Given records:
(** ** Runs on the sample configurations *)



Lemma FS_encryption_wraps_integrity_witness :
  let w := emptyLog sampleClient in
  let run := FS all_succeed GoPath.Join GoPath.Dir "/mnt/utahfs" w in
  run = (Done (Some sampleHandle, None), snd run)
  /\ exists rel pin numPtrs dataSize c1 c2 older,
      let pw := Password (cfg w) in
      let framed := simpleBlock (bufferedStorage rel) in
      sampleHandle
      = blockFilesystem
          (appStorage (encryption (integrity framed pw pin) pw))
          numPtrs dataSize
      /\ log (snd run)
         = c1 :: c2 :: CWithEncryption (integrity framed pw pin) pw
           :: CWithIntegrity framed pw pin :: older
      /\ flow sampleHandle
         = ([(LFilesystem, Plaintext); (LAppStorage, Plaintext);
             (LEncryption, Plaintext); (LIntegrity, Ciphertext);
             (LFramer, Ciphertext); (LBuffer, Ciphertext)]
            ++ flow_reliable rel Ciphertext)%list
      /\ all_form Ciphertext (flow_reliable rel Ciphertext) = true.
Proof.
  cbv zeta.
  assert (E : FS all_succeed GoPath.Join GoPath.Dir "/mnt/utahfs"
                 (emptyLog sampleClient)
              = (Done (Some sampleHandle, None),
                 snd (FS all_succeed GoPath.Join GoPath.Dir "/mnt/utahfs"
                         (emptyLog sampleClient))))
    by (vm_compute; reflexivity).
  split; [exact E|].
  exact (FS_encryption_wraps_integrity all_succeed GoPath.Join GoPath.Dir
           "/mnt/utahfs" (emptyLog sampleClient) _ sampleHandle E).
Defined.

Lemma Store_both_groups_ambiguous_witness :
  let w := emptyLog zeroClient in
  B2_field_set partialBoth /\ S3_field_set partialBoth
  /\ Store all_succeed (Some partialBoth) w
     = (Done (nilObjectStorage, Some AmbiguousProvider), w)
  /\ new_calls w (snd (Store all_succeed (Some partialBoth) w)) = [].
Proof.
  cbv zeta.
  assert (HB : B2_field_set partialBoth)
    by (right; right; left; discriminate).
  assert (HS : S3_field_set partialBoth)
    by (right; right; right; right; discriminate).
  split; [exact HB|]. split; [exact HS|].
  exact (Store_both_groups_ambiguous all_succeed partialBoth
           (emptyLog zeroClient) HB HS).
Defined.

Lemma Store_no_group_no_provider_witness :
  let w := emptyLog zeroClient in
  ~ B2_field_set emptyProvider /\ ~ S3_field_set emptyProvider
  /\ Store all_succeed (Some emptyProvider) w
     = (Done (nilObjectStorage, Some NoProviderConfigured), w)
  /\ new_calls w (snd (Store all_succeed (Some emptyProvider) w)) = [].
Proof.
  cbv zeta.
  assert (HB : ~ B2_field_set emptyProvider)
    by (apply hasB2_false; reflexivity).
  assert (HS : ~ S3_field_set emptyProvider)
    by (apply hasS3_false; reflexivity).
  split; [exact HB|]. split; [exact HS|].
  exact (Store_no_group_no_provider all_succeed emptyProvider
           (emptyLog zeroClient) HB HS).
Defined.

Lemma Store_retry_exactly_above_one_witness :
  let w := emptyLog zeroClient in
  let s := onlyS3_retry3 in
  let out := retry (s3 "app" "key" "bucket" "https://s3.example" "us-east-1")
                   3 in
  let w' := snd (Store all_succeed (Some s) w) in
  Store all_succeed (Some s) w = (Done (out, None), w')
  /\ is_retry (backend_of s) = false
  /\ is_retry out = (Retry s >? 1)
  /\ (1 < Retry s ->
      out = retry (backend_of s) (Retry s)
      /\ new_calls w w'
         = [CNewRetry (backend_of s) (Retry s); connect_call s])
  /\ (Retry s <= 1 ->
      out = backend_of s /\ new_calls w w' = [connect_call s]).
Proof.
  cbv zeta.
  assert (E : Store all_succeed (Some onlyS3_retry3) (emptyLog zeroClient)
              = (Done (retry (s3 "app" "key" "bucket" "https://s3.example"
                                 "us-east-1") 3, None),
                 snd (Store all_succeed (Some onlyS3_retry3)
                            (emptyLog zeroClient))))
    by (vm_compute; reflexivity).
  split; [exact E|].
  exact (Store_retry_exactly_above_one all_succeed onlyS3_retry3
           (emptyLog zeroClient) _ _ E).
Defined.

(** With a bound of 0 the backend comes back unwrapped. *)
Example Store_onlyB2_unwrapped :
  fst (Store all_succeed (Some onlyB2) (emptyLog zeroClient))
  = Done (b2 "acct" "key" "bucket" "https://b2.example", None).
Proof. reflexivity. Qed.


(** C7 as stated fails on the code.  When the WAL cannot be set up, [FS]
    fails and returns a nil handle, but the record the receiver points to
    has been changed: the data directory and the WAL capacity hold their
    defaults. *)
Lemma FS_failed_run_changes_record :
  let c := rawClient (Some onlyB2) "hunter2" in
  let run := FS wal_fails GoPath.Join GoPath.Dir "/mnt/utahfs" (emptyLog c) in
  fst run = Done (None, Some (Errorf "wal: permission denied"))
  /\ cfg (snd run)
     = mkClient "/mnt/.utahfs" (Some onlyB2) (64 * 512) 0 "hunter2" 0 0
  /\ cfg (snd run) <> c.
Proof.
  cbv zeta. split; [vm_compute; reflexivity|].
  split; [vm_compute; reflexivity|].
  vm_compute. discriminate.
Qed.

Lemma FS_failure_effects_witness :
  let c := rawClient (Some onlyB2) "hunter2" in
  let run := FS wal_fails GoPath.Join GoPath.Dir "/mnt/utahfs" (emptyLog c) in
  let r := (@None BlockFilesystem, Some (Errorf "wal: permission denied")) in
  let c' := cfg (snd run) in
  run = (Done r, snd run)
  /\ snd r <> None
  /\ fst r = None
  /\ Password c' = Password c
  /\ Provider c' = Provider c
  /\ DataDir c' = (if String.eqb (DataDir c) "" then
                     GoPath.Join (GoPath.Dir "/mnt/utahfs") ".utahfs"
                   else DataDir c)
  /\ (MaxWALSize c' = MaxWALSize c
      \/ (MaxWALSize c = 0 /\ MaxWALSize c' = 64 * 512))
  /\ (CacheSize c' = CacheSize c
      \/ (CacheSize c = 0 /\ CacheSize c' = 32 * 1024))
  /\ (NumPtrs c' = NumPtrs c \/ (NumPtrs c = 0 /\ NumPtrs c' = 12))
  /\ (DataSize c' = DataSize c
      \/ (DataSize c = 0 /\ DataSize c' = 32 * 1024)).
Proof.
  cbv zeta.
  assert (E : FS wal_fails GoPath.Join GoPath.Dir "/mnt/utahfs"
                 (emptyLog (rawClient (Some onlyB2) "hunter2"))
              = (Done (@None BlockFilesystem,
                       Some (Errorf "wal: permission denied")),
                 snd (FS wal_fails GoPath.Join GoPath.Dir "/mnt/utahfs"
                         (emptyLog (rawClient (Some onlyB2) "hunter2")))))
    by (vm_compute; reflexivity).
  assert (N : snd (@None BlockFilesystem,
                   Some (Errorf "wal: permission denied")) <> None)
    by discriminate.
  split; [exact E|]. split; [exact N|].
  exact (FS_failure_effects wal_fails GoPath.Join GoPath.Dir "/mnt/utahfs"
           (emptyLog (rawClient (Some onlyB2) "hunter2")) _ _ E N).
Defined.

(** The defaults of the sample record, and a second application. *)
Example defaults_sample :
  defaults GoPath.Join GoPath.Dir "/mnt/utahfs" sampleClient
  = mkClient "/mnt/.utahfs" (Some onlyS3_retry3) 32768 32768 "pw" 12 32768
  /\ defaults GoPath.Join GoPath.Dir "/mnt/utahfs"
       (defaults GoPath.Join GoPath.Dir "/mnt/utahfs" sampleClient)
     = defaults GoPath.Join GoPath.Dir "/mnt/utahfs" sampleClient.
Proof. split; reflexivity. Qed.

(** A record with the disabled-cache sentinel keeps it. *)
Example defaults_keep_sentinel :
  CacheSize (defaults GoPath.Join GoPath.Dir "/mnt/utahfs" noCacheClient) = -1.
Proof. reflexivity. Qed.

Lemma ClientFromFile_no_validation_witness :
  emptyFiles "/etc/utahfs.yaml" = ([], None)
  /\ decodeEmpty [] zeroClient = (zeroClient, None)
  /\ ClientFromFile emptyFiles decodeEmpty "/etc/utahfs.yaml"
     = (Some zeroClient, None)
  /\ (Provider zeroClient = None ->
      forall mountPath h,
        fst (FS all_succeed GoPath.Join GoPath.Dir mountPath
                (mkWorld zeroClient h))
        = Done (None, Some NoProviderConfigured))
  /\ (Password zeroClient = "" ->
      forall mountPath h,
      exists e,
        fst (FS all_succeed GoPath.Join GoPath.Dir mountPath
                (mkWorld zeroClient h))
        = Done (None, Some e)).
Proof.
  split; [reflexivity|]. split; [reflexivity|].
  exact (ClientFromFile_no_validation all_succeed GoPath.Join GoPath.Dir
           emptyFiles decodeEmpty "/etc/utahfs.yaml" [] zeroClient
           eq_refl eq_refl).
Defined.

(** * Further properties of the selection *)

Lemma stage_connect (s : StorageProvider) : stage (connect_call s) = 1%nat.
Proof. unfold connect_call. destruct (hasB2 s); reflexivity. Qed.

Lemma is_connect_connect (s : StorageProvider) :
  is_connect (connect_call s) = true.
Proof. unfold connect_call. destruct (hasB2 s); reflexivity. Qed.

Section SelectionRuns.

Variable env : list Call -> Call -> option error.

(** What a successful [Store] has done. *)
Lemma Store_success_inv
  (sp : option StorageProvider) (w w' : World) (out : ObjectStorage) :
  Store env sp w = (Done (out, None), w') ->
  exists s,
    sp = Some s
    /\ one_group s = true
    /\ out = (if Retry s >? 1 then retry (backend_of s) (Retry s)
              else backend_of s)
    /\ w' = mkWorld (cfg w)
                    ((if Retry s >? 1 then
                        [CNewRetry (backend_of s) (Retry s); connect_call s]
                      else [connect_call s]) ++ log w)%list.
Proof.
  destruct sp as [s|]; [|rewrite Store_nil; discriminate].
  rewrite Store_Some. unfold one_group. intros H. exists s.
  destruct (hasB2 s), (hasS3 s); cbn in H; try discriminate.
  all: destruct (env (log w) (connect_call s)); [discriminate|].
  all: destruct (Retry s >? 1);
    [destruct (env _ _); [discriminate|]|];
    injection H as <- <-; repeat split; reflexivity.
Qed.

(** The calls of any run of [Store]: none, the connection, or the
    connection and then the retry wrapper. *)
Lemma Store_calls_shape (sp : option StorageProvider) (w : World) :
  exists l,
    snd (Store env sp w) = mkWorld (cfg w) (l ++ log w)%list
    /\ (l = []
        \/ exists s,
             sp = Some s /\ one_group s = true
             /\ (l = [connect_call s]
                 \/ (1 < Retry s
                     /\ l = [CNewRetry (backend_of s) (Retry s);
                             connect_call s]))).
Proof.
  destruct sp as [s|];
    [|rewrite Store_nil; exists []; destruct w; cbn; auto].
  rewrite Store_Some.
  assert (shape : one_group s = true ->
                  forall l,
                    l = [connect_call s]
                    \/ (1 < Retry s
                        /\ l = [CNewRetry (backend_of s) (Retry s);
                                connect_call s]) ->
                    l = []
                    \/ exists s',
                         Some s = Some s' /\ one_group s' = true
                         /\ (l = [connect_call s']
                             \/ (1 < Retry s'
                                 /\ l = [CNewRetry (backend_of s') (Retry s');
                                         connect_call s'])))
    by (intros Hg l Hl; right; exists s; auto).
  unfold one_group in shape at 1.
  destruct (hasB2 s), (hasS3 s); cbn [negb andb xorb] in *;
    try (exists []; destruct w; cbn; auto; fail).
  all: specialize (shape eq_refl); cbn zeta.
  all: destruct (env (log w) (connect_call s));
    [exists [connect_call s]; split; [reflexivity|apply shape; auto]|].
  all: destruct (Z.gtb_spec (Retry s) 1);
    [|exists [connect_call s]; split; [reflexivity|apply shape; auto]].
  all: cbn [log]; destruct (env _ _);
    exists [CNewRetry (backend_of s) (Retry s); connect_call s];
    (split; [reflexivity|apply shape; auto]).
Qed.

(** X1.  [Store] contacts the backend whose credentials are given and no
    other: in every run it connects at most once, with the fields of the
    record as arguments, never to S3 when a B2 field is set and never to
    B2 when none is; and it leaves the configuration as it was. *)
Theorem Store_connects_selected_backend (s : StorageProvider) (w : World) :
  let w' := snd (Store env (Some s) w) in
  let l := new_calls w w' in
  cfg w' = cfg w
  /\ (length (filter is_connect l) <= 1)%nat
  /\ (forall call, In call l -> is_connect call = true ->
                   call = connect_call s)
  /\ (hasB2 s = true -> existsb is_s3_call l = false)
  /\ (hasB2 s = false -> existsb is_b2_call l = false).
Proof.
  cbn zeta.
  destruct (Store_calls_shape (Some s) w) as (l & E & Hl). rewrite E.
  cbn [cfg]. rewrite (new_calls_app w _ l) by reflexivity.
  assert (Hsel : (hasB2 s = true -> is_s3_call (connect_call s) = false)
                 /\ (hasB2 s = false -> is_b2_call (connect_call s) = false))
    by (unfold connect_call; destruct (hasB2 s); split; intros;
        first [reflexivity | discriminate]).
  destruct Hsel as [HB HS].
  pose proof (is_connect_connect s) as Hc.
  destruct Hl as [->|(s' & Hs' & _ & [->|[_ ->]])];
    try (injection Hs' as <-); cbn; rewrite ?Hc; cbn.
  all: split; [reflexivity|]; split; [lia|].
  all: split;
    [|split; intros Hh;
      [rewrite ?(HB Hh); reflexivity|rewrite ?(HS Hh); reflexivity]].
  all: intros call Hin Hcc;
    repeat match goal with
           | H : _ \/ _ |- _ => destruct H as [<-|H]
           end;
    first [reflexivity | discriminate | contradiction].
Qed.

Aim of the task: Above are the entries. Output exactly the lines beginning with the line that has "c' = MaxWALSize c" and ending with the line that has "(Some onlyS3_retry3) 32768".

Output:
  /\ (MaxWALSize c' = MaxWALSize c
      \/ (MaxWALSize c = 0 /\ MaxWALSize c' = 64 * 512))
  /\ (CacheSize c' = CacheSize c
      \/ (CacheSize c = 0 /\ CacheSize c' = 32 * 1024))
  /\ (NumPtrs c' = NumPtrs c \/ (NumPtrs c = 0 /\ NumPtrs c' = 12))
  /\ (DataSize c' = DataSize c
      \/ (DataSize c = 0 /\ DataSize c' = 32 * 1024)).
Proof.
  cbv zeta.
  assert (E : FS wal_fails GoPath.Join GoPath.Dir "/mnt/utahfs"
                 (emptyLog (rawClient (Some onlyB2) "hunter2"))
              = (Done (@None BlockFilesystem,
                       Some (Errorf "wal: permission denied")),
                 snd (FS wal_fails GoPath.Join GoPath.Dir "/mnt/utahfs"
                         (emptyLog (rawClient (Some onlyB2) "hunter2")))))
    by (vm_compute; reflexivity).
  assert (N : snd (@None BlockFilesystem,
                   Some (Errorf "wal: permission denied")) <> None)
    by discriminate.
  split; [exact E|]. split; [exact N|].
  exact (FS_failure_effects wal_fails GoPath.Join GoPath.Dir "/mnt/utahfs"
           (emptyLog (rawClient (Some onlyB2) "hunter2")) _ _ E N).
Defined.

(** The defaults of the sample record, and a second application. *)
Example defaults_sample :
  defaults GoPath.Join GoPath.Dir "/mnt/utahfs" sampleClient
  = mkClient "/mnt/.utahfs" (Some onlyS3_retry3) 32768 32768 "pw" 12 32768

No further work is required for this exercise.